STEP 7: PLANT THE PLANTS

small park

 

STEP 8: LAY DOWN ROCK SCREENINGS (gray) AND CAREFULLY LEVEL/SMOOTH BY PROFESSIONALS.  This is what the pavers will be placed into, so this must be done professionally. Do not use sand of any kind.  Only use gray rock screenings which are angular and compact and tend to stay in place and behave more like cement.

small park

it is important to lay down about 1″ to 3″ of rock screenings first.  Then screen/compact them with an 8′ long straight screed board.

small park

Because this land is all sloping everywhere, the Architect had no intentions of making this small park perfectly level.  Only smooth.  So the pavers would be normal to each other with no ups and downs.

small park

Looks like a concrete slab, doesn’t it?  The pros doing this work the board back and forth and up and down, compacting the stone screenings to make a solid smooth base for the pavers.

 

STEP 9: LAY DOWN PAVERS (by professionals)

small park

Note that this masonry pro is using a rubber mallet to seat each paver down into the rock screenings bed and to make sure each paver has its edges at the same level as those next to it. This also further compacts the rock screenings, which is a good thing.
The Architect snapped a red chalk line from the start point to the other side of the paved area to guide the worker before he began laying the pavers down.  The Architect did this so that he could fit 2 pavers between the middle rocks out of the stone circle as an ingress-egress point.

small park

And so the pavers were professionally laid down into their final positions.

 

STEP 10: SPRAY PAINT KRYLON CLEAR COATING OVER BOTTOM OF RUSTY STEEL FIREPIT BASE

small park

The purpose is to hopefully minimize rust bleed off transfer to the pavers from the rusty steel globe.

 

STEP 11: AFTER DRYING, PLACE FIREPIT GLOBE INTO PLACE

small park

 

 

STEP 12: SHOVEL STONE SCREENINGS OVER THE TOP OF THE PAVERS

small park

This fills the joints between the pavers to hold them into place next to each other.  Worker above is sweeping the rock screenings into the paver joints.

 

STEP 13: HOSE DOWN THE PAVERS

small park

The purpose is to not only clean the surface, but to have the water carry small screening particles into the paver joints.  Also to solidify the stone screenings base under the pavers and to then dry firm.

 

STEP 14: HAMMER SPIKES DOWN AROUND EDGE OF PAVERS AND OTHER ROCKS

small park

The purpose is to secure in place all the paver edge locations that might otherwise move in time with foot traffic and rainfall over the years.  About 65 plastic landscape spikes 8″ long were hammered into the sand, with the spike heads just below the final treatment surface.

 

STEP 15: INSTALL TAN RIVER ROCK GRAVEL AROUND PERIMETER AND WHEREVER THE STONE SCREENINGS ARE EXPOSED AND AROUND PLANTINGS

small park

The main purpose is for a final beautification trim border, but also to further decrease the chances of grass and weeds growing up where they are not wanted.
Note: see the added smaller football sized rock placed on each main face of the rightmost boulder seat.  This is to prevent the boulder from rolling over over time, with people sitting and pushing against it.

small park

And we’re done.

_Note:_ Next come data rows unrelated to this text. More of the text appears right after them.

(* ===== verification/Sha256.v ===== *)
(** * SHA-256: src/glib/gchecksum.c

    [sha256_sum_init], [sha256_transform], [sha256_sum_update],
    [sha256_sum_close] and the accessors. Here [bits] counts bytes. *)

From S2P Require Import Prelude Digest ChecksumBase.
Local Open Scope Z_scope.
Local Open Scope xpl_scope.

(** ** Data *)

Definition SHA256_DATASIZE : Z := 64.
Definition SHA256_DIGEST_LEN : Z := 32.

Record Sha256sum := {
  sha256_buf : list Z;
  sha256_bits0 : Z;
  sha256_bits1 : Z;
  sha256_data : list Z;
  sha256_digest : list Z;
}.

(** ** The compression function *)

#[local] Abbreviation A := 0%nat.
#[local] Abbreviation B := 1%nat.
#[local] Abbreviation C := 2%nat.
#[local] Abbreviation D := 3%nat.
#[local] Abbreviation E := 4%nat.
#[local] Abbreviation F := 5%nat.
#[local] Abbreviation G := 6%nat.
#[local] Abbreviation H := 7%nat.

Definition GET_UINT32 (b : list Z) (i : Z) : Z :=
  (tbl b i << 24) or (tbl b (i + 1) << 16) or (tbl b (i + 2) << 8) or tbl b (i + 3).

(** The four bytes that [PUT_UINT32] stores. *)
Definition PUT_UINT32 (n : Z) : list Z := [u8 (n >> 24); u8 (n >> 16); u8 (n >> 8); u8 n].

Definition SHR (x n : Z) : Z := (x & 0xFFFFFFFF) >> n.
Definition ROTR (x n : Z) : Z := SHR x n or u32 (x << (32 - n)).

Definition S0 (x : Z) : Z := ROTR x 7 xor ROTR x 18 xor SHR x 3.
Definition S1 (x : Z) : Z := ROTR x 17 xor ROTR x 19 xor SHR x 10.
Definition S2 (x : Z) : Z := ROTR x 2 xor ROTR x 13 xor ROTR x 22.
Definition S3 (x : Z) : Z := ROTR x 6 xor ROTR x 11 xor ROTR x 25.

Definition F0 (x y z : Z) : Z := (x & y) or (z & (x or y)).
Definition F1 (x y z : Z) : Z := z xor (x & (y xor z)).

(** [W[t]], and [R(t)], which computes it first: the value, and [W] after it. *)
Definition word (t : Z) (W : list Z) : Z * list Z := (tbl W t, W).

Definition R (t : Z) (W : list Z) : Z * list Z :=
  let v := u32 (S1 (tbl W (t - 2)) + tbl W (t - 7) + S0 (tbl W (t - 15)) + tbl W (t - 16)) in
  (v, <[Z.to_nat t := v]> W).

Definition P (a b c d e f g h : nat) (x : list Z -> Z * list Z) (K : Z)
    (st : list Z * list Z) : list Z * list Z :=
  let '(r, W) := st in
  let '(x, W) := x W in
  let temp1 := u32 (reg r h + S3 (reg r e) + F1 (reg r e) (reg r f) (reg r g) + K + x) in
  let temp2 := u32 (S2 (reg r a) + F0 (reg r a) (reg r b) (reg r c)) in
  let r := <[d := u32 (reg r d + temp1)]> r in
  let r := <[h := u32 (temp1 + temp2)]> r in
  (r, W).

Definition sha256_rounds : list (list Z * list Z -> list Z * list Z) := [
  P A B C D E F G H (word 0) 0x428A2F98;
  P H A B C D E F G (word 1) 0x71374491;
  P G H A B C D E F (word 2) 0xB5C0FBCF;
  P F G H A B C D E (word 3) 0xE9B5DBA5;
  P E F G H A B C D (word 4) 0x3956C25B;
  P D E F G H A B C (word 5) 0x59F111F1;
  P C D E F G H A B (word 6) 0x923F82A4;
  P B C D E F G H A (word 7) 0xAB1C5ED5;
  P A B C D E F G H (word 8) 0xD807AA98;
  P H A B C D E F G (word 9) 0x12835B01;
  P G H A B C D E F (word 10) 0x243185BE;
  P F G H A B C D E (word 11) 0x550C7DC3;
  P E F G H A B C D (word 12) 0x72BE5D74;
  P D E F G H A B C (word 13) 0x80DEB1FE;
  P C D E F G H A B (word 14) 0x9BDC06A7;
  P B C D E F G H A (word 15) 0xC19BF174;
  P A B C D E F G H (R 16) 0xE49B69C1;
  P H A B C D E F G (R 17) 0xEFBE4786;
  P G H A B C D E F (R 18) 0x0FC19DC6;
  P F G H A B C D E (R 19) 0x240CA1CC;
  P E F G H A B C D (R 20) 0x2DE92C6F;
  P D E F G H A B C (R 21) 0x4A7484AA;
  P C D E F G H A B (R 22) 0x5CB0A9DC;
  P B C D E F G H A (R 23) 0x76F988DA;
  P A B C D E F G H (R 24) 0x983E5152;
  P H A B C D E F G (R 25) 0xA831C66D;
  P G H A B C D E F (R 26) 0xB00327C8;
  P F G H A B C D E (R 27) 0xBF597FC7;
  P E F G H A B C D (R 28) 0xC6E00BF3;
  P D E F G H A B C (R 29) 0xD5A79147;
  P C D E F G H A B (R 30) 0x06CA6351;
  P B C D E F G H A (R 31) 0x14292967;
  P A B C D E F G H (R 32) 0x27B70A85;
  P H A B C D E F G (R 33) 0x2E1B2138;
  P G H A B C D E F (R 34) 0x4D2C6DFC;
  P F G H A B C D E (R 35) 0x53380D13;
  P E F G H A B C D (R 36) 0x650A7354;
  P D E F G H A B C (R 37) 0x766A0ABB;
  P C D E F G H A B (R 38) 0x81C2C92E;
  P B C D E F G H A (R 39) 0x92722C85;
  P A B C D E F G H (R 40) 0xA2BFE8A1;
  P H A B C D E F G (R 41) 0xA81A664B;
  P G H A B C D E F (R 42) 0xC24B8B70;
  P F G H A B C D E (R 43) 0xC76C51A3;
  P E F G H A B C D (R 44) 0xD192E819;
  P D E F G H A B C (R 45) 0xD6990624;
  P C D E F G H A B (R 46) 0xF40E3585;
  P B C D E F G H A (R 47) 0x106AA070;
  P A B C D E F G H (R 48) 0x19A4C116;
  P H A B C D E F G (R 49) 0x1E376C08;
  P G H A B C D E F (R 50) 0x2748774C;
  P F G H A B C D E (R 51) 0x34B0BCB5;
  P E F G H A B C D (R 52) 0x391C0CB3;
  P D E F G H A B C (R 53) 0x4ED8AA4A;
  P C D E F G H A B (R 54) 0x5B9CCA4F;
  P B C D E F G H A (R 55) 0x682E6FF3;
  P A B C D E F G H (R 56) 0x748F82EE;
  P H A B C D E F G (R 57) 0x78A5636F;
  P G H A B C D E F (R 58) 0x84C87814;
  P F G H A B C D E (R 59) 0x8CC70208;
  P E F G H A B C D (R 60) 0x90BEFFFA;
  P D E F G H A B C (R 61) 0xA4506CEB;
  P C D E F G H A B (R 62) 0xBEF9A3F7;
  P B C D E F G H A (R 63) 0xC67178F2].

(** The words of the block; the rest of [W] is not read before it is written. *)
Definition sha256_load (data : list Z) : list Z :=
  [GET_UINT32 data 0; GET_UINT32 data 4; GET_UINT32 data 8; GET_UINT32 data 12;
   GET_UINT32 data 16; GET_UINT32 data 20; GET_UINT32 data 24; GET_UINT32 data 28;
   GET_UINT32 data 32; GET_UINT32 data 36; GET_UINT32 data 40; GET_UINT32 data 44;
   GET_UINT32 data 48; GET_UINT32 data 52; GET_UINT32 data 56; GET_UINT32 data 60]
  ++ replicate 48 0.

Definition sha256_transform (buf data : list Z) : list Z :=
  let '(r, _) := run sha256_rounds
    ([reg buf A; reg buf B; reg buf C; reg buf D; reg buf E; reg buf F; reg buf G; reg buf H],
     sha256_load data) in
  [u32 (reg buf A + reg r A); u32 (reg buf B + reg r B); u32 (reg buf C + reg r C);
   u32 (reg buf D + reg r D); u32 (reg buf E + reg r E); u32 (reg buf F + reg r F);
   u32 (reg buf G + reg r G); u32 (reg buf H + reg r H)].

(** ** Operations *)

Definition sha256_sum_init (sha256 : Sha256sum) : Sha256sum := {|
  sha256_buf := [0x6a09e667; 0xbb67ae85; 0x3c6ef372; 0xa54ff53a;
                 0x510e527f; 0x9b05688c; 0x1f83d9ab; 0x5be0cd19];
  sha256_bits0 := 0; sha256_bits1 := 0;
  sha256_data := sha256_data sha256; sha256_digest := sha256_digest sha256;
|}.

Definition sha256_set_data (sha256 : Sha256sum) (data : list Z) : Sha256sum := {|
  sha256_buf := sha256_buf sha256; sha256_bits0 := sha256_bits0 sha256;
  sha256_bits1 := sha256_bits1 sha256; sha256_data := data; sha256_digest := sha256_digest sha256;
|}.

(** [sha256_transform (sha256->buf, input)]. *)
Definition sha256_transform_input (sha256 : Sha256sum) (input : list Z) : Sha256sum := {|
  sha256_buf := sha256_transform (sha256_buf sha256) input; sha256_bits0 := sha256_bits0 sha256;
  sha256_bits1 := sha256_bits1 sha256; sha256_data := sha256_data sha256;
  sha256_digest := sha256_digest sha256;
|}.

Definition sha256_count (sha256 : Sha256sum) (length : Z) : Sha256sum :=
  let bits0 := u32 (sha256_bits0 sha256 + length) in
  let bits0 := bits0 & 0xFFFFFFFF in
  {| sha256_buf := sha256_buf sha256; sha256_bits0 := bits0;
     sha256_bits1 := if bits0 <? length then u32 (sha256_bits1 sha256 + 1) else sha256_bits1 sha256;
     sha256_data := sha256_data sha256; sha256_digest := sha256_digest sha256 |}.

(** From the loop to the end of [sha256_sum_update]. *)
Definition sha256_finish (sha256 : Sha256sum) (left : Z) (input : list Z) : option Sha256sum :=
  '(sha256, input) ← chunk_loop 64 (fun st chunk => Some (sha256_transform_input st chunk))
                       (length input) sha256 input;
  if zlen input =? 0 then Some sha256
  else
    data ← write_at (sha256_data sha256) left input;
    Some (sha256_set_data sha256 data).

Definition sha256_sum_update (sha256 : Sha256sum) (input : list Z) : option Sha256sum :=
  if zlen input =? 0 then Some sha256
  else
    let left := sha256_bits0 sha256 & 0x3F in
    let fill := 64 - left in
    let sha256 := sha256_count sha256 (zlen input) in
    if (0 <? left) && (fill <=? zlen input) then
      data ← write_at (sha256_data sha256) left (take (Z.to_nat fill) input);
      let sha256 := sha256_set_data sha256 data in
      let sha256 := sha256_transform_input sha256 (sha256_data sha256) in
      sha256_finish sha256 0 (drop (Z.to_nat fill) input)
    else sha256_finish sha256 left input.

Definition sha256_padding : list Z := 0x80 :: replicate 63 0.

Definition sha256_sum_close (sha256 : Sha256sum) : option Sha256sum :=
  let high := (sha256_bits0 sha256 >> 29) or u32 (sha256_bits1 sha256 << 3) in
  let low := u32 (sha256_bits0 sha256 << 3) in
  let msglen := PUT_UINT32 high ++ PUT_UINT32 low in
  let last := sha256_bits0 sha256 & 0x3F in
  let padn := if last <? 56 then 56 - last else 120 - last in
  sha256 ← sha256_sum_update sha256 (take (Z.to_nat padn) sha256_padding);
  sha256 ← sha256_sum_update sha256 msglen;
  digest ← write_at (sha256_digest sha256) 0 (mjoin (map PUT_UINT32 (sha256_buf sha256)));
  Some {| sha256_buf := sha256_buf sha256; sha256_bits0 := sha256_bits0 sha256;
          sha256_bits1 := sha256_bits1 sha256; sha256_data := sha256_data sha256;
          sha256_digest := digest |}.

Definition sha256_sum_to_string (sha256 : Sha256sum) : list Z :=
  digest_to_string (sha256_digest sha256) 32.

Definition sha256_sum_digest (sha256 : Sha256sum) (digest : list Z) : option (list Z) :=
  copy_digest 32 0 digest (sha256_digest sha256).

Total project time, including scheduling and waiting for workers and materials to appear: about 1 month.

small park

Note: intention is to have a nearly maintenance free small park.  Should rarely, if ever, have weeds where we don’t want them.  Pavers should stay in place and in plane with each other.  Boulder seats are guaranteed to last for several million years.  Not sure how long the 1/4 inch thick steel firepit will last.  Probably longer than the owners.

 

SUPPLIERS

BOULDERS: BH Graning Landscape Supply, Tuckasegee, NC.  Tim Frady, Rockyard manager.

HARDSCAPE LABOR, TAN RIVER ROCK GRAVEL, STONE SCREENINGS: Miguel Angel Landscaping, Cashiers and Glenville, NC.

FIREPIT: Prefabricated rusty steel Earth Globe firepit: Atelier Maison Cashiers.

PAVERS, ROSES, HYDRANGEAS: Lowes, Brevard, NC.